▸ How to complete this task: Reproduce exactly, from the data that follows, the line with "and [int] treat as white space. *)", the line with "opened with [encoding='utf-8']", and every line that lies between them.

▸ Data shown:
(** * A shallow embedding of [llm_filter.py]

    The classification pipeline of the paper scraper: the verdict extractor
    ([extract_conclusion]), the prompt builder (the chain of [str.replace]
    calls in [main]), the classification driver (the loop of [main] with its
    line-per-record log and final report) and the topic filter/exporter
    ([extract_papers_of_topic]); then [main] as a whole, from the prompt for
    the topic and the loading of the paper list to the export, the run with
    [--only_filter_topic], and [json.loads] beside [json.dumps].

    Python strings are sequences of Unicode code points; they are modelled as
    lists of code points.  The two Unicode tables the code consults through
    [re] and [int] on non-ASCII code points (alphanumeric, decimal digit) are
    section variables; everything on ASCII is written out. *)

From Stdlib Require Import ZArith NArith List Bool Ascii String Lia.
From stdpp Require Import base option list gmap.

Import ListNotations.
Set Warnings "-register-all".
Local Open Scope N_scope.
Local Open Scope list_scope.

(** ** Strings *)

Definition char := N.
Definition str := list char.

(** An ASCII literal as a Python string. *)
Definition u (s : string) : str := map N_of_ascii (list_ascii_of_string s).

Definition nl : char := 10.
Definition dq : char := 34.

(** Text given line by line, each line ended by a newline. *)
Definition lines (ls : list str) : str := concat (map (fun l => l ++ [nl]) ls).

Definition str_eqb (a b : str) : bool := bool_decide (a = b).

(** [Py_UNICODE_ISSPACE]: the code points [str.isspace], [str.strip], [\s]
    and [int] treat as white space. *)
Definition is_space (c : char) : bool :=
  (9 <=? c) && (c <=? 13) || (28 <=? c) && (c <=? 32)
  || (c =? 133) || (c =? 160) || (c =? 5760)
  || (8192 <=? c) && (c <=? 8202)
  || (c =? 8232) || (c =? 8233) || (c =? 8239) || (c =? 8287) || (c =? 12288).

Definition is_ascii_digit (c : char) : bool := (48 <=? c) && (c <=? 57).
Definition is_ascii_upper (c : char) : bool := (65 <=? c) && (c <=? 90).
Definition is_ascii_lower (c : char) : bool := (97 <=? c) && (c <=? 122).
Definition is_ascii_alnum (c : char) : bool :=
  is_ascii_digit c || is_ascii_upper c || is_ascii_lower c.

(** The texts UTF-8 encodes: those without a surrogate code point.  A file
    opened with [encoding='utf-8'] takes no other text. *)
Definition is_surrogate (c : char) : bool := (55296 <=? c) && (c <=? 57343).
Definition encodable (s : str) : bool :=
  forallb (fun c => negb (is_surrogate c)) s.

(** [s.startswith(p)], giving the rest of [s] after [p]. *)
Fixpoint strip_prefix (p s : str) : option str :=
  match p with
  | [] => Some s
  | a :: p' =>
      match s with
      | [] => None
      | b :: s' => if a =? b then strip_prefix p' s' else None
      end
  end.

▸ Response to the exercise:
    and [int] treat as white space. *)
Definition is_space (c : char) : bool :=
  (9 <=? c) && (c <=? 13) || (28 <=? c) && (c <=? 32)
  || (c =? 133) || (c =? 160) || (c =? 5760)
  || (8192 <=? c) && (c <=? 8202)
  || (c =? 8232) || (c =? 8233) || (c =? 8239) || (c =? 8287) || (c =? 12288).

Definition is_ascii_digit (c : char) : bool := (48 <=? c) && (c <=? 57).
Definition is_ascii_upper (c : char) : bool := (65 <=? c) && (c <=? 90).
Definition is_ascii_lower (c : char) : bool := (97 <=? c) && (c <=? 122).
Definition is_ascii_alnum (c : char) : bool :=
  is_ascii_digit c || is_ascii_upper c || is_ascii_lower c.

(** The texts UTF-8 encodes: those without a surrogate code point.  A file
    opened with [encoding='utf-8'] takes no other text. *)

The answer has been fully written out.